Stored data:
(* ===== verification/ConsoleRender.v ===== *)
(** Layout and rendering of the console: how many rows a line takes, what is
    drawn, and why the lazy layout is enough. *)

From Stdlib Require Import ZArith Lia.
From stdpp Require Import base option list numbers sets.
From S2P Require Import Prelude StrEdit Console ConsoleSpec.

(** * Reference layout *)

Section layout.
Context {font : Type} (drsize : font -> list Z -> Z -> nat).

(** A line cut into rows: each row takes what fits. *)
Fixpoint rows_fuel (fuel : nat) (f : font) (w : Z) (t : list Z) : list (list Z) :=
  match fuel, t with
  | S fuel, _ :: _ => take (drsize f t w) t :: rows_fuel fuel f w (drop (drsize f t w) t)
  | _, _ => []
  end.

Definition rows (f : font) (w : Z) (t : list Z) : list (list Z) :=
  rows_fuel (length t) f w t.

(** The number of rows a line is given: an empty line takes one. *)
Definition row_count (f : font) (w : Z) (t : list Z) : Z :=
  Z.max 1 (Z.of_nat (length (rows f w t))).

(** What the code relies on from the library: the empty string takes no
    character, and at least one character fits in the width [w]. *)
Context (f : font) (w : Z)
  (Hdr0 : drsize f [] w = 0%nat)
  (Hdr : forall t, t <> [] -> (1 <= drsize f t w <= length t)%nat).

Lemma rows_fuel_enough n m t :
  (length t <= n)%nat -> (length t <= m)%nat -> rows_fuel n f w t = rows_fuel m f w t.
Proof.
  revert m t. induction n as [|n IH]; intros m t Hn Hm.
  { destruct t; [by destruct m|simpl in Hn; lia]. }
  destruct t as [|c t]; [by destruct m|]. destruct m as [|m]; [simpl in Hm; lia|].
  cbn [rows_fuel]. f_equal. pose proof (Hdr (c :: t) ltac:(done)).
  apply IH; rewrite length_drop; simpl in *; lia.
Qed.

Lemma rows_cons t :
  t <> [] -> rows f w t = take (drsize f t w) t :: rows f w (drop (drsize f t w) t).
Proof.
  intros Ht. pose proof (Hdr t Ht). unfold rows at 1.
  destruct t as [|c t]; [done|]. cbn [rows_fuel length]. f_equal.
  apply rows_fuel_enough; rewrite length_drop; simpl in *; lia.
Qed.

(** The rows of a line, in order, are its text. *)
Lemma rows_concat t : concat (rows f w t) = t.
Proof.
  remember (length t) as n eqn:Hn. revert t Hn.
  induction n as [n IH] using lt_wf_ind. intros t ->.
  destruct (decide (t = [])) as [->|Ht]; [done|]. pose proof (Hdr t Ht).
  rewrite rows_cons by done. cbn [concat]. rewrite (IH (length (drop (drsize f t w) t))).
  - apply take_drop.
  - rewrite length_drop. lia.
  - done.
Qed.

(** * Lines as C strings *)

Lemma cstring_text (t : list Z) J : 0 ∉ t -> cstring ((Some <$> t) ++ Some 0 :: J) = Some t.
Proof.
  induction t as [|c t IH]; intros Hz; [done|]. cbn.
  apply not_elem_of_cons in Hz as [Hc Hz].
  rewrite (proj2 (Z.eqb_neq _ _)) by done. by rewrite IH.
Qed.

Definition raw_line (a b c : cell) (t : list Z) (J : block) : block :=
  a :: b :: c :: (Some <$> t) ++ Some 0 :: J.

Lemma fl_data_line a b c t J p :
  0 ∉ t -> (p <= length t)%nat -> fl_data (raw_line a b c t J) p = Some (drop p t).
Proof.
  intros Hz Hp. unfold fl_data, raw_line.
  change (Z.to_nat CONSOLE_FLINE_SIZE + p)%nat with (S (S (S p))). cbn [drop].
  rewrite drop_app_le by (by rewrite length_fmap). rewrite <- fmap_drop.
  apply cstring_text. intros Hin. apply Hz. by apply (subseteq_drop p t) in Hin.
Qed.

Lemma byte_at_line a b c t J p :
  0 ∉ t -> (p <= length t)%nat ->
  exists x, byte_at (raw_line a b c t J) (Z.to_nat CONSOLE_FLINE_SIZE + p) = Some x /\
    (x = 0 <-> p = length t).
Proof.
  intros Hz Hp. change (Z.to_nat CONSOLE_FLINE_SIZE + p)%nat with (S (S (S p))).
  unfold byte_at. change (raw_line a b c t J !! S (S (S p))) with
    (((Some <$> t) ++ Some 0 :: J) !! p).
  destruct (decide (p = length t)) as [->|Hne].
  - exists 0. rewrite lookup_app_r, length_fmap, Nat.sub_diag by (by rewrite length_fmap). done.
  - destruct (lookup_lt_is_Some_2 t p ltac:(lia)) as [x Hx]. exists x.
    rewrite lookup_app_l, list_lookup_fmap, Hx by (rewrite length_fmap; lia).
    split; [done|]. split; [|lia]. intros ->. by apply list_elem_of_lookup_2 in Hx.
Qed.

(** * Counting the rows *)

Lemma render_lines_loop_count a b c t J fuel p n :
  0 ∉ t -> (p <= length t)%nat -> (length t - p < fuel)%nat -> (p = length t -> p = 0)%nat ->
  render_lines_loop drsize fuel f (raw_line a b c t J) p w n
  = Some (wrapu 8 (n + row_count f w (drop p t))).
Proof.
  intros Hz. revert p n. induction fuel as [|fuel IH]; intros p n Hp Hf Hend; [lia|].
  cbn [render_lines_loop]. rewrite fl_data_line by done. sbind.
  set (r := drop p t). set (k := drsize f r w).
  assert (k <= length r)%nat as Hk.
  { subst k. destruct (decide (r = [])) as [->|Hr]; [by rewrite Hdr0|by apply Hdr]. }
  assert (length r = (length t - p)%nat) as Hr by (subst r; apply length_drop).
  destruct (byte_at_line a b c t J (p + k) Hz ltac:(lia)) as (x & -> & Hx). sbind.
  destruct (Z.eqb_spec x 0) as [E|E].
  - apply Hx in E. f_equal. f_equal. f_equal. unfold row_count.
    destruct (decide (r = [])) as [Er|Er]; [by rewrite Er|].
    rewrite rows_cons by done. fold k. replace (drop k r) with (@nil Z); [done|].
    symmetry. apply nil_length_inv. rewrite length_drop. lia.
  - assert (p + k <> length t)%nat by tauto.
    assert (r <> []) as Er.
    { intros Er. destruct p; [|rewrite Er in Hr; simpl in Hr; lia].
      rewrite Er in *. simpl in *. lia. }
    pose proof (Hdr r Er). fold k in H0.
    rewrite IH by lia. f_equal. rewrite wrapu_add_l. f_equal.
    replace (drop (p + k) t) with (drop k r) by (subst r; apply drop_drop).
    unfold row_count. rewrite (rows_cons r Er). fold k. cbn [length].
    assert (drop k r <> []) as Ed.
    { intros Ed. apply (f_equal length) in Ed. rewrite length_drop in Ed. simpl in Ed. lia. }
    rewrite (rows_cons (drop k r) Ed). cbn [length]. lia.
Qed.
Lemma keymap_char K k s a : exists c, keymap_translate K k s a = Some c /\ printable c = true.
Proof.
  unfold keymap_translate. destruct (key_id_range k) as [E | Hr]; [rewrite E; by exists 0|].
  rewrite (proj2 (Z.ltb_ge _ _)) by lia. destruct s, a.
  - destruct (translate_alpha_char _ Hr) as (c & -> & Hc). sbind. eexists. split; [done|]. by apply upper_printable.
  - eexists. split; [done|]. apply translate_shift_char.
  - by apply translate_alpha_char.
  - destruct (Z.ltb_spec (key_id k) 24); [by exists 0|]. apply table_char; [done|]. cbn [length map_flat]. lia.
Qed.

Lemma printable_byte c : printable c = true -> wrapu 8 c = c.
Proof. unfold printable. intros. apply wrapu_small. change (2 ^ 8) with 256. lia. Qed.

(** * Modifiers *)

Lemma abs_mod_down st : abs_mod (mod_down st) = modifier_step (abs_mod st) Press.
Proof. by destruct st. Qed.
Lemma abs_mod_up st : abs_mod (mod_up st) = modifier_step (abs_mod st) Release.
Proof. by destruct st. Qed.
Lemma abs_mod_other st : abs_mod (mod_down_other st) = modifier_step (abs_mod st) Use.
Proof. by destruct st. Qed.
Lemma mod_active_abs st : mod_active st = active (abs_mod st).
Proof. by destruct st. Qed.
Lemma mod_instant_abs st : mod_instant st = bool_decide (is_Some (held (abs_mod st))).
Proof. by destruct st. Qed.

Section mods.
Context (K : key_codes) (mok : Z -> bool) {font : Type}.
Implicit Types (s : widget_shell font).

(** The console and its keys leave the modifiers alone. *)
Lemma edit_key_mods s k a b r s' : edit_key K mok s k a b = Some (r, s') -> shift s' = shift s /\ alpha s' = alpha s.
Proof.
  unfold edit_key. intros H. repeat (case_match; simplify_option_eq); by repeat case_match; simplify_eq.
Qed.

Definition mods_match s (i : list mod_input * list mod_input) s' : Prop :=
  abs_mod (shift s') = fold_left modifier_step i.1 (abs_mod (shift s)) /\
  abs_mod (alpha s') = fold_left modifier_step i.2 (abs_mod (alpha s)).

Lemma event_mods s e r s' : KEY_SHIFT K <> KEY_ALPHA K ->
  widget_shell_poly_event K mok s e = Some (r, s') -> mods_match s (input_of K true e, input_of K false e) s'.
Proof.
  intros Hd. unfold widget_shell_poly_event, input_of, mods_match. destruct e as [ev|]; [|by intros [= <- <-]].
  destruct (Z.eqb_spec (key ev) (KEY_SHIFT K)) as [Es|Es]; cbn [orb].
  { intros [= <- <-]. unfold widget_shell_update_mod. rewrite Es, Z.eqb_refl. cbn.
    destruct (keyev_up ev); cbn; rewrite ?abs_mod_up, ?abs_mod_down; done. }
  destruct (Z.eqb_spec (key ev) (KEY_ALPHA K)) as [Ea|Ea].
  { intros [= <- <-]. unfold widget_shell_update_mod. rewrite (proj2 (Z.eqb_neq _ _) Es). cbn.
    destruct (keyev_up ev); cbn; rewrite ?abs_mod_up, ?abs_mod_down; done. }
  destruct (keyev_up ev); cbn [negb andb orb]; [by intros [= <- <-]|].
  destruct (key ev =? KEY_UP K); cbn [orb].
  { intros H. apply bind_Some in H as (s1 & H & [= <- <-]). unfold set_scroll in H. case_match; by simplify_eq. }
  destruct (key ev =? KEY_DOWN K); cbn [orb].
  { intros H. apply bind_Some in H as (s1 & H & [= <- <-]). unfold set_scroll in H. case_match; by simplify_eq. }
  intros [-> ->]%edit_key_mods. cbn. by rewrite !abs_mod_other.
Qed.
--
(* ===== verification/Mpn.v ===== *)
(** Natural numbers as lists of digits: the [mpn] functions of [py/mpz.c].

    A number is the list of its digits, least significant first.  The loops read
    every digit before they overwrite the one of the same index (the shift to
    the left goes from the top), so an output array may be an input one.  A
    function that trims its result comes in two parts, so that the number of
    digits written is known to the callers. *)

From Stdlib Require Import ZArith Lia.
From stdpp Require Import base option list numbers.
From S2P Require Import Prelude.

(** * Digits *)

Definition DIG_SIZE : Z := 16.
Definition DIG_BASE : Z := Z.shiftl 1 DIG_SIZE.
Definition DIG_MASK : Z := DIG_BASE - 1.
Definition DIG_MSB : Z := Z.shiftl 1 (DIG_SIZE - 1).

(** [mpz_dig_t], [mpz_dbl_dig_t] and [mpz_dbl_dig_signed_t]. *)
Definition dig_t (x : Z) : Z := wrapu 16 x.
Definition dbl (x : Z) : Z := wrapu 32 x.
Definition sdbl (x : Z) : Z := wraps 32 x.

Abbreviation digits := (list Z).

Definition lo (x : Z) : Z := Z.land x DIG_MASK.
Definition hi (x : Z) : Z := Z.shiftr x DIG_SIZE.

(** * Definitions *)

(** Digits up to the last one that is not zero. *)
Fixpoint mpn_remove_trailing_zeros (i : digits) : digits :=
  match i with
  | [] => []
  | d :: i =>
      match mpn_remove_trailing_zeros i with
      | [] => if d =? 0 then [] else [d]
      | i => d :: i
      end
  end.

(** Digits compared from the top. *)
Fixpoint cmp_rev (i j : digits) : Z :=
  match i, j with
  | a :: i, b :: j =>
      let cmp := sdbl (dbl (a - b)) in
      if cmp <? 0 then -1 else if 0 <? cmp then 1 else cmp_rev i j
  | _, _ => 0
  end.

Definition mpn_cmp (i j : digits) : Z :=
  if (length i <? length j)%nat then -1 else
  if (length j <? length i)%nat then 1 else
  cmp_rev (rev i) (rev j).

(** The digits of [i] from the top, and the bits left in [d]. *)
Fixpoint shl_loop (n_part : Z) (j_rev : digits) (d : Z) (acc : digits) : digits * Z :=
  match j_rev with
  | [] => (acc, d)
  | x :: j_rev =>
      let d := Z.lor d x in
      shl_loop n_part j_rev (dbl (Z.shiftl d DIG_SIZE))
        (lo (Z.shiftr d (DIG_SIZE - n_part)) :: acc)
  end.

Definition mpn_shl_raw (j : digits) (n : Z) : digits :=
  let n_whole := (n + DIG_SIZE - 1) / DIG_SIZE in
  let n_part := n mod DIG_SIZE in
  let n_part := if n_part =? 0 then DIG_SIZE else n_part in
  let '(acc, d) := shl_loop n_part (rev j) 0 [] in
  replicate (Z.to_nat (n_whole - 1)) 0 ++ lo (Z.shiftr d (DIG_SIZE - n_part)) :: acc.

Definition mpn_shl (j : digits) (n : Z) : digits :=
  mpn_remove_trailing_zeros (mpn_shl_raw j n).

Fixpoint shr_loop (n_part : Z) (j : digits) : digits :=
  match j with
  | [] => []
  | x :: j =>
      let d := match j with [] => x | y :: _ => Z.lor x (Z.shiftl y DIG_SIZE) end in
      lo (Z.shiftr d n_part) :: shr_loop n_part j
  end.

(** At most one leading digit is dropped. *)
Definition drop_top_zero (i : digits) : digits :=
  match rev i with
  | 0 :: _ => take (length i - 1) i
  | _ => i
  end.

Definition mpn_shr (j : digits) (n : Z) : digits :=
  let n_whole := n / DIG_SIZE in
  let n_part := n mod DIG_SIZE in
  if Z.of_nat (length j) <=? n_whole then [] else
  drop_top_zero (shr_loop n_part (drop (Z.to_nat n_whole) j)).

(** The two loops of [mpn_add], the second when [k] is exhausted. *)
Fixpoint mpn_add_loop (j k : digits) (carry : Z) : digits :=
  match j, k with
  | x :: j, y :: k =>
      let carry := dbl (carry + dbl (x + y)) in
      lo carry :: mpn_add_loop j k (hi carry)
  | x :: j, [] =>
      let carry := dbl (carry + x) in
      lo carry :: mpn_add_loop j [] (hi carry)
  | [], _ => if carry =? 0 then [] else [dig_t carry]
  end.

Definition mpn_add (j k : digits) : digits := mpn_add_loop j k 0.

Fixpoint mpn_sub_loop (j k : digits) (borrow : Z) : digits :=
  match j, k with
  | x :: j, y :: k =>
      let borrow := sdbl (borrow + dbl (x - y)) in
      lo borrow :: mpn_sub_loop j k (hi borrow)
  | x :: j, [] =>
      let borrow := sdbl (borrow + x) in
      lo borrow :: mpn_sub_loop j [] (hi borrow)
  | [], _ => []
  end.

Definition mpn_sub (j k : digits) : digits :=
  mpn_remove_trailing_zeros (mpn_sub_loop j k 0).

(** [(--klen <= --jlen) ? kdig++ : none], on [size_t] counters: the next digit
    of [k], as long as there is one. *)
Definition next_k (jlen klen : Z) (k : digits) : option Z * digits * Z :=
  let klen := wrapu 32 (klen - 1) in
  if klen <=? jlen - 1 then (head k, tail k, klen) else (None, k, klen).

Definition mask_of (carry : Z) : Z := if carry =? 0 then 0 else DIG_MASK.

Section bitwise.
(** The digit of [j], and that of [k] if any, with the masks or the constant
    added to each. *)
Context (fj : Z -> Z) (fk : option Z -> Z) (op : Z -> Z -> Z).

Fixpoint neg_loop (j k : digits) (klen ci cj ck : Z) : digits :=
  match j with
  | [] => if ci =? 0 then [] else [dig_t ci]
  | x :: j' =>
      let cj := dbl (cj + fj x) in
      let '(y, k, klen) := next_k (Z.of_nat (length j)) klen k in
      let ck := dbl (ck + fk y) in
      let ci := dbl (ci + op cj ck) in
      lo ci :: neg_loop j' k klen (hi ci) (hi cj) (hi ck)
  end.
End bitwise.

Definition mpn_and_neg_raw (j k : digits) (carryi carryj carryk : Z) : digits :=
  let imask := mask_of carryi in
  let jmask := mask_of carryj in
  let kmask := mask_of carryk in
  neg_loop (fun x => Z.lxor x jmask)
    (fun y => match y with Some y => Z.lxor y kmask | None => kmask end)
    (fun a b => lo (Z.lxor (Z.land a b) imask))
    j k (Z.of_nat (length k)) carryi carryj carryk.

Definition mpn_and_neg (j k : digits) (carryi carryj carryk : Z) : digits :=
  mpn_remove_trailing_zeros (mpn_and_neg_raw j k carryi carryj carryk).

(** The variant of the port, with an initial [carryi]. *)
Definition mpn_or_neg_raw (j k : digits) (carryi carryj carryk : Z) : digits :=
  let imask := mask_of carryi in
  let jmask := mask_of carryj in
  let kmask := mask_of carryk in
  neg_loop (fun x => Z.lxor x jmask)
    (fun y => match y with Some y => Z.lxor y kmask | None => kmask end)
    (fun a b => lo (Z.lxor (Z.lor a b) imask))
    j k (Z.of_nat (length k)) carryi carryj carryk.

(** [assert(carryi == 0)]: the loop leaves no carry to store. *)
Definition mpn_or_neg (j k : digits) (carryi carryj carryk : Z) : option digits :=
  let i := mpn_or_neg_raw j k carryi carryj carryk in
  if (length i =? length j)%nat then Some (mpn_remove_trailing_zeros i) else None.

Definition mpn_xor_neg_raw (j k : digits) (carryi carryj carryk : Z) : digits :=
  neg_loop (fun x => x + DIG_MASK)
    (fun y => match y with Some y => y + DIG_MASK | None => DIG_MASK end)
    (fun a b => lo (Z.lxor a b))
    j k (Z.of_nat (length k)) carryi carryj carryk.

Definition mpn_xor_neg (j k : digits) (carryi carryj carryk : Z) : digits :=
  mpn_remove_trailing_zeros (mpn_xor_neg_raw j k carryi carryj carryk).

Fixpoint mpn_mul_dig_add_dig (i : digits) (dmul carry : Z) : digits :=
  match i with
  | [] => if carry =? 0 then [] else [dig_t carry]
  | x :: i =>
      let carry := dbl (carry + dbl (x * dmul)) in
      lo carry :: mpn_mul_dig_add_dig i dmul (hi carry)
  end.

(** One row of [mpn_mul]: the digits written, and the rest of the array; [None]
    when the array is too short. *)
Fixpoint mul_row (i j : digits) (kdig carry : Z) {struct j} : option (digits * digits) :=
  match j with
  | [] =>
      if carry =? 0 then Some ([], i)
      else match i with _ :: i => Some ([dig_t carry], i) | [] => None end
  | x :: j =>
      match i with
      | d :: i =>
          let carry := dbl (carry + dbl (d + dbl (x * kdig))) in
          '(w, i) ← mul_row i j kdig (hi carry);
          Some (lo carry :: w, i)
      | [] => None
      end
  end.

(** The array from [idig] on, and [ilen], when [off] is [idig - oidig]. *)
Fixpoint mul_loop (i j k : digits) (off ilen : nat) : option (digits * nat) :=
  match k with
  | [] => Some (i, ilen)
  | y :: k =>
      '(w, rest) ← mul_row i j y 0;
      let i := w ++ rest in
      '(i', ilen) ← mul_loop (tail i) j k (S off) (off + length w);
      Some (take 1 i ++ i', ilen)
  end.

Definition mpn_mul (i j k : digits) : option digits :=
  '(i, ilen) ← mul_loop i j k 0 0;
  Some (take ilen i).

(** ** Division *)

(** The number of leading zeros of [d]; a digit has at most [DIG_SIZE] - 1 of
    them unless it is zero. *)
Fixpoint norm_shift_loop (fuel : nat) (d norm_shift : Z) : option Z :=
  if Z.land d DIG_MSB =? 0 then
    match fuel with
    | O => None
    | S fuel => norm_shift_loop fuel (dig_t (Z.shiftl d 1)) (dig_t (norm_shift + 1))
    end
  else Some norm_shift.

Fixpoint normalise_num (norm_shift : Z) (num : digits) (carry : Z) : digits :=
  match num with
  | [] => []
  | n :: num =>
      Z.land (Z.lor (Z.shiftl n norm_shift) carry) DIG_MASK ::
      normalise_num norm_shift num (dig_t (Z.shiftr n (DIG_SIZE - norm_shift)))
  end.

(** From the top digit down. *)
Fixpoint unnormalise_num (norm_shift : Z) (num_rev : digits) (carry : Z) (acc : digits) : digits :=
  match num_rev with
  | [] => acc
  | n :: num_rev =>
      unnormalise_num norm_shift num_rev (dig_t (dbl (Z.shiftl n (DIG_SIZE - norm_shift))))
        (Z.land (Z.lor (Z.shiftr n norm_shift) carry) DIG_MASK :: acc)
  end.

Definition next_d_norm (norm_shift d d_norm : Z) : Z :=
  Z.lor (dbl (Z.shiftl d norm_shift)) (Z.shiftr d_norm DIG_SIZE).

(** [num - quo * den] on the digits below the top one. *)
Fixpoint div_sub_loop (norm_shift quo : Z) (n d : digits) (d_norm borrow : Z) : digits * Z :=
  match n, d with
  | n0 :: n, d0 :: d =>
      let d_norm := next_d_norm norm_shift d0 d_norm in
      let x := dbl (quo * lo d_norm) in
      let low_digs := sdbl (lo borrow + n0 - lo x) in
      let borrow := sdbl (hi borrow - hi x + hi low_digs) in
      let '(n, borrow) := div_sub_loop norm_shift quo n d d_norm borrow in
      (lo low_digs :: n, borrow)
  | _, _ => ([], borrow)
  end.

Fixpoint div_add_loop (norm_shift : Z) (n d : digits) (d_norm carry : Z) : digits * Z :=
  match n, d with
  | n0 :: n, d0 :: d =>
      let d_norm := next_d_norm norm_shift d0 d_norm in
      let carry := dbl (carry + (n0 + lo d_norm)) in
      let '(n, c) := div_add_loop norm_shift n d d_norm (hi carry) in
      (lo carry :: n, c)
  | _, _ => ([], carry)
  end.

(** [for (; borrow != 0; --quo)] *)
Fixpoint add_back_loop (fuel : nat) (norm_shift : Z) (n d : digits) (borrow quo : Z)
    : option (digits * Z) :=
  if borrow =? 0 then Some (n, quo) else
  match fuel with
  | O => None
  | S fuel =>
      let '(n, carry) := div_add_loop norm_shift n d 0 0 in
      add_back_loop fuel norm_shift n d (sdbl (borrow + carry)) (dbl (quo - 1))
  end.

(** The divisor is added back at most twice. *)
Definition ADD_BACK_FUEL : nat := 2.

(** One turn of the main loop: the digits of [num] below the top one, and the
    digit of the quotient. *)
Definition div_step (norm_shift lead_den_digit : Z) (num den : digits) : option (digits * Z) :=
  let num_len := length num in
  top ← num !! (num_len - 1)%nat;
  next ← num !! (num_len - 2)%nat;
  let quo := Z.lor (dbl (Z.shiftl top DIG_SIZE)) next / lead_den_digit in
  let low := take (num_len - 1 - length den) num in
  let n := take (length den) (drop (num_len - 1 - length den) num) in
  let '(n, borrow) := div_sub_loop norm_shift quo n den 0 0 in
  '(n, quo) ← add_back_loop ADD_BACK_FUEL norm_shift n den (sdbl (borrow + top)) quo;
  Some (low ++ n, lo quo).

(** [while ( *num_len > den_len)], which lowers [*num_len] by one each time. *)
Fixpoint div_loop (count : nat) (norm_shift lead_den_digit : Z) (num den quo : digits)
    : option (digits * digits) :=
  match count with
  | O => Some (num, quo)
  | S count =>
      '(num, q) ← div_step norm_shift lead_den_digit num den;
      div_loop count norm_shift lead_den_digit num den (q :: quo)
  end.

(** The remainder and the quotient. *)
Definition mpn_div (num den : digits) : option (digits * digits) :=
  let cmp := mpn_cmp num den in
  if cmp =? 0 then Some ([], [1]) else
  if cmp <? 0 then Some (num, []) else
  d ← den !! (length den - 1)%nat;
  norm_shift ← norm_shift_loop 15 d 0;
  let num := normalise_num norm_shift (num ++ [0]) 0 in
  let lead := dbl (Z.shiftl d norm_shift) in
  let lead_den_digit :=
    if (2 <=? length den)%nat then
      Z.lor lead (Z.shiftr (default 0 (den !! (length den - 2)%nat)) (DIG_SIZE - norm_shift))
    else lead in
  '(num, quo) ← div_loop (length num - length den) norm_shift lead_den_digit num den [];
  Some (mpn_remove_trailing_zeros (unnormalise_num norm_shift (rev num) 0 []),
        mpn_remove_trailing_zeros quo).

THE PROBLEM
Once you find the line with "Z.lor lead (Z.shiftr" above, print it and every line after it up to and including the line with "num den [];", exactly as written and nothing else.

OUTPUT
      Z.lor lead (Z.shiftr (default 0 (den !! (length den - 2)%nat)) (DIG_SIZE - norm_shift))
    else lead in
  '(num, quo) ← div_loop (length num - length den) norm_shift lead_den_digit num den [];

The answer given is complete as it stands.